Federation calls for a multiplicity of government units, each with
specific functions delegated to it by the smaller units which
constitute it, until at the base, ultimate, residuary powers are
exercised by the people in their own autonomous communities.
My strong condemnation of Nationalism is accompanied by a proposal
for a World Authority federally organized and strong enough to
maintain international peace. (Until such a world authority is a
reality, it could not be expected that nations surrender their
sovereignty. ) The United Nations as now organized violate basic
principles of federation. In spite of the passionate devotion of those
who believe in it, the United Nations is a fraud perpetrated by the
great powers, upon a peace-hungry world. As now organized, the United
Nations pretends to, but cannot, maintain world peace.
5. Concurrent Jurisdiction. Implicit in the two great
principles of autonomy and federation, is the principle of concurrent
jurisdiction. Since every unit of government (from the local community
to the world federation) should have specific and limited powers only,
and since those powers entrusted to larger units of government must be
exercised within the areas (and over the people in) the smaller units,
jurisdiction must be concurrent -- not exclusive or absolute.
This principle of concurrent jurisdiction applies to all levels of
government because no federated unit of government can fulfill its
specific functions if its jurisdiction is limited by the government of
any region in which it has to operate. Concurrent jurisdiction is
essential if effective federal action is not to be frustrated and
conditions result in further centralization of power rather than
6. Consent of the Governed by Self-Determination. People of
every region have a basic political right to live under a government
which governs with their consent.

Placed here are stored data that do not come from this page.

(* ===== verification/SampleOps.v ===== *)
(** * Binary operations on single samples
      (src/internal/proxy/comparison_semantics.go, and the sample functions of
      metric_binary.go)

    Two evaluators of binary operations live side by side: [binarySampleValue] on
    operators and a [bool] flag, and [evalBinarySample] on operator texts that carry
    the flag as a suffix.  Here the second is modelled and compared with the first. *)

From S2P Require Import Prelude GoText Utf8 LogqlAst LogqlFilter LogqlPipeline BinaryMatch.

#[local] Open Scope Z_scope.

Module SampleOps.
Import Text Binary.

Definition boolModifierSuffix : string := " bool".

Definition withBoolModifier (op : string) (returnBool : bool) : string :=
  if negb returnBool || HasSuffix op boolModifierSuffix then op else op +:+ boolModifierSuffix.

Definition splitBoolModifier (op : string) : string * bool :=
  if HasSuffix op boolModifierSuffix then (TrimSpace (TrimSuffix op boolModifierSuffix), true) else (op, false).

Definition isComparisonOp (op : string) : bool := existsb (String.eqb op) ["=="; "!="; ">"; "<"; ">="; "<="].

Section Samples.
Context `{Arithmetic}.

Definition compareValues (a b : F) (op : string) : bool :=
  if String.eqb op "==" then Feq a b
  else if String.eqb op "!=" then negb (Feq a b)
  else if String.eqb op ">" then Flt b a
  else if String.eqb op "<" then Flt a b
  else if String.eqb op ">=" then Fle b a
  else if String.eqb op "<=" then Fle a b
  else false.

Definition score (m : bool) : F := Fof_int (if m then 1 else 0).

Definition applyOp (a b : F) (op : string) : F :=
  if String.eqb op "/" then if Feq b (Fof_int 0) then Fof_int 0 else Fdiv a b
  else if String.eqb op "*" then Fmul a b
  else if String.eqb op "+" then Fadd a b
  else if String.eqb op "-" then Fsub a b
  else if String.eqb op "%" then if Feq b (Fof_int 0) then Fof_int 0 else Fmod a b
  else if String.eqb op "^" then Fpow a b
  else if isComparisonOp op then score (compareValues a b op)
  else a.

Definition evalBinarySample (a b : F) (op : string) : F * bool :=
  let '(bare, returnBool) := splitBoolModifier op in
  if isComparisonOp bare then
    let m := compareValues a b bare in
    if returnBool then (score m, true) else (a, m)
  else (applyOp a b bare, true).

(** The closure [eval] of [applyScalarToSample]; [reverse] puts the scalar on the left. *)
Definition evalScalarSample (val scalar : F) (op : string) (reverse : bool) : F * bool :=
  let '(bare, returnBool) := splitBoolModifier op in
  if isComparisonOp bare then
    let '(a, b) := if reverse then (scalar, val) else (val, scalar) in
    let m := compareValues a b bare in
    if returnBool then (score m, true) else (val, m)
  else if reverse then (applyOp scalar val bare, true)
  else (applyOp val scalar bare, true).

(** ** Comparison of the two evaluators *)

(** LogQL's arithmetic and comparison operators. *)
Definition operators : list string := ["+"; "-"; "*"; "/"; "%"; "^"; "=="; "!="; ">"; "<"; ">="; "<="].

Definition divides (op : string) : bool := String.eqb op "/" || String.eqb op "%".

Lemma modifier_roundtrip op returnBool : op ∈ operators → splitBoolModifier (withBoolModifier op returnBool) = (op, returnBool).
Proof.
  intros Hop. unfold operators in Hop. rewrite !elem_of_cons, elem_of_nil in Hop.
  destruct returnBool; repeat destruct Hop as [->|Hop]; done.
Qed.

(** The cases of an operator: it compares, or it computes and both evaluators agree
    but for a divisor of zero. *)
Lemma operator_cases op : op ∈ operators →
  (isComparisonOp op = true ∧ divides op = false ∧ ∀ a b returnBool, binarySampleValue a b op returnBool =
     if returnBool then (score (compareValues a b op), true) else (a, compareValues a b op)) ∨
  (isComparisonOp op = false ∧ ∀ a b returnBool,
     ((divides op = true → Feq b (Fof_int 0) = false) → binarySampleValue a b op returnBool = (applyOp a b op, true)) ∧
     (divides op = true → Feq b (Fof_int 0) = true → applyOp a b op = Fof_int 0)).
Proof.
  intros Hop. unfold operators in Hop. rewrite !elem_of_cons, elem_of_nil in Hop.
  repeat destruct Hop as [->|Hop]; [..|done];
    first [left; split; [reflexivity|]; split; [reflexivity|]; intros a b []; reflexivity
          |right; split; [reflexivity|]; intros a b returnBool;
           cbv [binarySampleValue applyOp divides String.eqb Ascii.eqb Bool.eqb orb];
           split; [intros Hz; try (rewrite (Hz eq_refl)); reflexivity|intros Hd Hz; first [discriminate|by rewrite Hz]]].
Qed.

(** The two evaluators of binary operations agree: for every arithmetic and
    comparison operator of LogQL, with or without the bool modifier carried in the
    operator's text, they give the same value and filter out the same samples; the
    only difference is a division or modulo by zero, where this one answers zero and
    the other the float64 quotient. *)
Theorem evaluators_agree a b op returnBool : op ∈ operators →
  ((divides op = true → Feq b (Fof_int 0) = false) →
     evalBinarySample a b (withBoolModifier op returnBool) = binarySampleValue a b op returnBool) ∧
  (divides op = true → Feq b (Fof_int 0) = true →
     evalBinarySample a b (withBoolModifier op returnBool) = (Fof_int 0, true)).
Proof.
  intros Hop. unfold evalBinarySample. rewrite modifier_roundtrip by done.
  destruct (operator_cases op Hop) as [(-> & Hd & Hv)|[-> Hv]].
  - split; [intros _; by rewrite Hv; destruct returnBool|congruence].
  - split; [intros Hz; symmetry; by apply Hv|intros Hd Hz; by rewrite (proj2 (Hv a b returnBool) Hd Hz)].
Qed.

End Samples.

(** ** Witnesses *)

Module SampleDemo.
Import Filter.FilterDemo Binary.BinaryDemo.
#[local] Existing Instance integers.
#[local] Existing Instance integer_order.
#[local] Existing Instance integer_arithmetic.

Lemma evaluators_agree_witness :
  evalBinarySample (Fof_int 6) (Fof_int 3) (withBoolModifier "/" true) =
    binarySampleValue (Fof_int 6) (Fof_int 3) "/" true ∧
  evalBinarySample (Fof_int 6) (Fof_int 0) (withBoolModifier "/" true) = (Fof_int 0, true).
Proof.
  assert ("/" ∈ operators) as Hop by (unfold operators; rewrite !elem_of_cons; tauto).
  split.
  - refine (proj1 (evaluators_agree (Fof_int 6) (Fof_int 3) "/" true Hop) _). intros _. reflexivity.
  - refine (proj2 (evaluators_agree (Fof_int 6) (Fof_int 0) "/" true Hop) _ _); reflexivity.
Defined.

End SampleDemo.

End SampleOps.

Yet hundreds of millions of people
today are governed in violation of this essential human right. Liberty
and democracy are mocked by this tragic fact. Millions of people are
governed by "people's democracies" which in reality are
Communist dictatorships. Other millions are ruled by combined native
and foreign oligarchies under the military power of great nations.
Millions of colonies are governed despotically by governments which
operate more "democratically" at home. Millions more in Asia
and Latin America are governed by military or political dictators and
oligarchies. Tragically, dissenting minorities in these despotisms are
accorded inhuman treatment.
World-wide autonomy and federation are ultimately the answers to
these problems. Democracy breaks down and falls into the hands of
political oligarchies, in large units of government. In such cases,
nations feel justified in intervening. An adequate world federation is
needed as an impartial trustee to assist formation of stable and free
governments for the millions now enslaved, or subject to foreign and
dictatorial rule not of their own choosing.
III. ECONON/IC JUSTICE
If the whole world is to be made free, and the peoples of the
so-called free world made completely free, justice and not equality,
must be the aim of the economic order. It is not true that economic
equality must be imposed by government upon human kind, in order to
abolish poverty. Prosperity is highest where political tyranny and
economic injustice is lowest. Poverty, on the other hand, continues in
proportion as equality is imposed.
Justice is in accord with nature's laws, and should be the aim of all
effort, including legal effort. Legalized equality is an attempt to
abrogate nature's laws. Justice provides economic incentives; enforced
equality destroys them.
Is it justice for the slack and shiftless laborer to receive the same
wage as the one who works diligently and efficiently? Is it justice to
pay the person who has devoted years of life to training, the same as
the person who has cultivated no skill and has been indifferent to
training and education? Is it justice to reward the person who has
been thrifty, invested savings productively, taken risks and
responsibilities in conducting an enterprise, the same as the person
who spends all his earnings, saves and invests nothing, risks nothing
and takes on no responsibility of any kind?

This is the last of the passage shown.